Heritability in the broad sense is equal to the proportion of genetic to phenotypic variance in the population. There is a consensus that when calculating heritability, it is not appropriate to consider environmental variance. In multi-environmental trials, the phenotypic variance per plot is the summation of genetic variance, genotype-by-environment interaction variance, and error variance, i.e.,${ \sigma }_P^2={\sigma }_G^2+{\sigma }_{GE}^2+{\sigma }_{\epsilon }^2$. However, genetic analysis and breeding selection are always based on means across replications for single-environment trials and means across replications and environments for multi-environment trials. As far as the multi-environment trials are concerned, the phenotypic variance based on the means across replications and environments is ${ \sigma }_{\overline{P}}^2={\sigma }_G^2+{\displaystyle \frac{1}{e}}{\sigma }_{GE}^2+{\displaystyle \frac{1}{er}}{\sigma }_{\epsilon }^2$. The following two equations are used to calculate the heritability at the plot level and the heritability at the mean level, respectively.
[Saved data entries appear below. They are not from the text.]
(* ===== verification/Base64.v ===== *)
(** * encoding/base64, StdEncoding

    The padded standard encoding the voice adapters carry audio in.  The decoder
    skips carriage returns and line feeds, accepts padding in the last group
    only, and ignores the unused bits of a padded group. *)

From S2P Require Import Prelude GoString.
From stdpp Require Import base list strings.
From Stdlib Require Import ZArith Lia.
Open Scope Z_scope.

Definition c64 (v : Z) : Z :=
  if v <? 26 then 65 + v else if v <? 52 then 71 + v else if v <? 62 then v - 4 else if v =? 62 then 43 else 47.
Definition d64 (c : Z) : option Z :=
  if (65 <=? c) && (c <=? 90) then Some (c - 65)
  else if (97 <=? c) && (c <=? 122) then Some (c - 71)
  else if (48 <=? c) && (c <=? 57) then Some (c + 4)
  else if c =? 43 then Some 62 else if c =? 47 then Some 63 else None.
Definition padding : Z := 61.

Fixpoint encode_groups (bs : list Z) : list Z :=
  match bs with
  | b0 :: b1 :: b2 :: r =>
      c64 (b0 / 4) :: c64 (b0 mod 4 * 16 + b1 / 16) :: c64 (b1 mod 16 * 4 + b2 / 64) :: c64 (b2 mod 64) :: encode_groups r
  | [b0; b1] => [c64 (b0 / 4); c64 (b0 mod 4 * 16 + b1 / 16); c64 (b1 mod 16 * 4); padding]
  | [b0] => [c64 (b0 / 4); c64 (b0 mod 4 * 16); padding; padding]
  | [] => []
  end.
Fixpoint decode_groups (cs : list Z) : option (list Z) :=
  match cs with
  | [] => Some []
  | c0 :: c1 :: c2 :: c3 :: r =>
      v0 ← d64 c0; v1 ← d64 c1;
      if c2 =? padding then
        if (c3 =? padding) && bool_decide (r = []) then Some [v0 * 4 + v1 / 16] else None
      else
        v2 ← d64 c2;
        if c3 =? padding then
          if bool_decide (r = []) then Some [v0 * 4 + v1 / 16; v1 mod 16 * 16 + v2 / 4] else None
        else
          v3 ← d64 c3; rest ← decode_groups r;
          Some (v0 * 4 + v1 / 16 :: v1 mod 16 * 16 + v2 / 4 :: v2 mod 4 * 64 + v3 :: rest)
  | _ => None
  end.

Definition EncodeToString (bs : list Z) : string := of_bytes (encode_groups bs).
Definition DecodeString (s : string) : option (list Z) :=
  decode_groups (filter (λ c, c ≠ 10 ∧ c ≠ 13) (bytes_of s)).

(** ** Round trip *)

Lemma d64_c64 v : 0 ≤ v < 64 → d64 (c64 v) = Some v.
Proof.
  intros Hv. unfold c64, d64.
  destruct (Z.ltb_spec v 26); [|destruct (Z.ltb_spec v 52); [|destruct (Z.ltb_spec v 62); [|destruct (Z.eqb_spec v 62)]]].
  all: repeat match goal with |- context [?a <=? ?b] => destruct (Z.leb_spec a b) | |- context [?a =? ?b] => destruct (Z.eqb_spec a b) end;
    simpl; try lia; f_equal; lia.
Qed.
Lemma c64_range v : 0 ≤ v < 64 → 43 ≤ c64 v ≤ 122 ∧ c64 v ≠ 61.
Proof. intros Hv. unfold c64. repeat case_match; zbool; lia. Qed.

(** Induction by groups of three. *)
Lemma groups_ind (P : list Z → Prop) :
  P [] → (∀ a, P [a]) → (∀ a b, P [a; b]) → (∀ a b c r, P r → P (a :: b :: c :: r)) → ∀ l, P l.
Proof.
  intros H0 H1 H2 H3. fix IH 1. intros [|a [|b [|c r]]]; [done..|]. apply H3, IH.
Qed.

Lemma decode_encode_groups bs : Forall in_byte bs → decode_groups (encode_groups bs) = Some bs.
Proof.
  assert (∀ v, 0 ≤ v < 64 → (c64 v =? padding) = false) as Hp.
  { intros v Hv. apply Z.eqb_neq. unfold padding. by apply c64_range. }
  unfold in_byte. induction bs as [|a|a b|a b c r IH] using groups_ind; intros Hb;
    repeat (apply Forall_cons in Hb as [? Hb]); cbn [encode_groups decode_groups]; [done|..].
  - rewrite !d64_c64 by dlia. simpl. do 2 f_equal. dlia.
  - rewrite !d64_c64, !Hp by dlia. simpl. do 2 f_equal; [dlia|f_equal; dlia].
  - rewrite !d64_c64, !Hp, (IH Hb) by dlia. simpl. f_equal. f_equal; [dlia|f_equal; [dlia|f_equal; dlia]].
Qed.
Lemma encode_groups_range bs : Forall in_byte bs → Forall (λ c, 43 ≤ c ≤ 122) (encode_groups bs).
Proof.
  unfold in_byte. induction bs as [|a|a b|a b c r IH] using groups_ind; intros Hb;
    repeat (apply Forall_cons in Hb as [? Hb]); cbn [encode_groups]; repeat apply Forall_cons_2; try apply Forall_nil_2;
    try (by apply IH); try (unfold padding; lia); apply c64_range; dlia.
Qed.

Lemma DecodeString_EncodeToString bs : Forall in_byte bs → DecodeString (EncodeToString bs) = Some bs.
Proof.
  intros Hb. unfold DecodeString, EncodeToString. pose proof (encode_groups_range bs Hb) as Hr.
  rewrite bytes_of_of_bytes by (eapply Forall_impl; [exact Hr|unfold in_byte; cbn beta; lia]).
  replace (filter _ (encode_groups bs)) with (encode_groups bs); [by apply decode_encode_groups|].
  clear Hb. induction Hr as [|c l Hc _ IH]; [done|]. rewrite filter_cons_True by lia. by rewrite <-IH.
Qed.

(** Decoding yields bytes. *)
Lemma d64_range c v : d64 c = Some v → 0 ≤ v < 64.
Proof. unfold d64. intros H. repeat case_match; simplify_eq; zbool; lia. Qed.
Lemma decode_groups_range cs bs : decode_groups cs = Some bs → Forall in_byte bs.
Proof.
  revert cs bs. fix IH 1. intros [|c0 [|c1 [|c2 [|c3 r]]]] bs E; cbn [decode_groups] in E; try done; [by simplify_eq|].
  unfold in_byte. repeat (case_match || (apply bind_Some in E as (? & ?%d64_range & E)) || simplify_eq).
  - repeat constructor; dlia.
  - repeat constructor; dlia.
  - apply bind_Some in E as (rest & Er & E). simplify_eq. apply IH in Er. repeat (constructor; [dlia|]). done.
Qed.
Lemma DecodeString_range s bs : DecodeString s = Some bs → Forall in_byte bs.
Proof. apply decode_groups_range. Qed.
$$H_P^2={\displaystyle \frac{{\sigma }_G^2}{{\sigma }_P^2}}={\displaystyle \frac{{\sigma }_G^2}{{\sigma }_G^2+{\sigma }_{GE}^2+{\sigma }_{\epsilon }^2}} \mathrm{and} H_{\overline{P}}^2={\displaystyle \frac{{\sigma }_G^2}{{\sigma }_{\overline{P}}^2}}={\displaystyle \frac{{\sigma }_G^2}{{\sigma }_G^2+\frac{1}{e}{\sigma }_{GE}^2+\frac{1}{er}{\sigma }_{\epsilon }^2}}$$

4.4. QTL Mapping Methods in the RIL and Reciprocal SSSL Populations

Three functionalities in the QTL IciMapping package V4.2 were used in this study for QTL mapping [46]. Functionalities BIP and MET were applied in the RIL population, and CSL was applied in the AIS and IAS populations. In QTL mapping, BLUE values were considered as one separate environment. BIP was used for QTL mapping in each environment, and MET was used for combined QTL mapping across the four environments. The inclusive composite interval mapping (ICIM) method was employed in functionalities BIP [42] and MET [47]. It has been proved that ICIM has high detection power through background genetic control and can be easily extended to mapping QTLs with epistasis and environmental interactions. The scanning step in ICIM was set at 0.2 cM. In stepwise regression, the probabilities for variable inclusion and exclusion were set at 0.001 and 0.002, respectively. For all QTL mapping analyses, i.e., BIP, MET, and CSL, the threshold LOD score was set at 2.5. QTL names were assigned to indicate the information on the located chromosomes, the number of QTLs, and the name of a particular trait. One QTL was considered to be stable in a population if detected in two or more environments within a range of 15 cM on the same chromosome. When one QTL was identified by BIP and MET analysis at the same marker position and was also identified by CSL analysis, the QTL was considered to be validated.

4.5. Physical Positions of SSR Markers and Genomic Visualization of Markers and QTLs

Both forward and reverse primer sequences were extracted from the Gramene database [48] for the 143 polymorphism SSR markers which were used in genotyping RILs and SSSLs and linkage map construction. Using these sequences, BLAST was conducted in the Rice Annotation Project (RAP-DB) (https://rapdb.dna.affrc.go.jp/tools/blast, accessed on 20 June 2024), and therefore, the physical locations of these SSR markers were acquired. The shinyCircos-V2.0 was used to visualize the physical and linkage positions of markers and QTLs on the rice genome [49].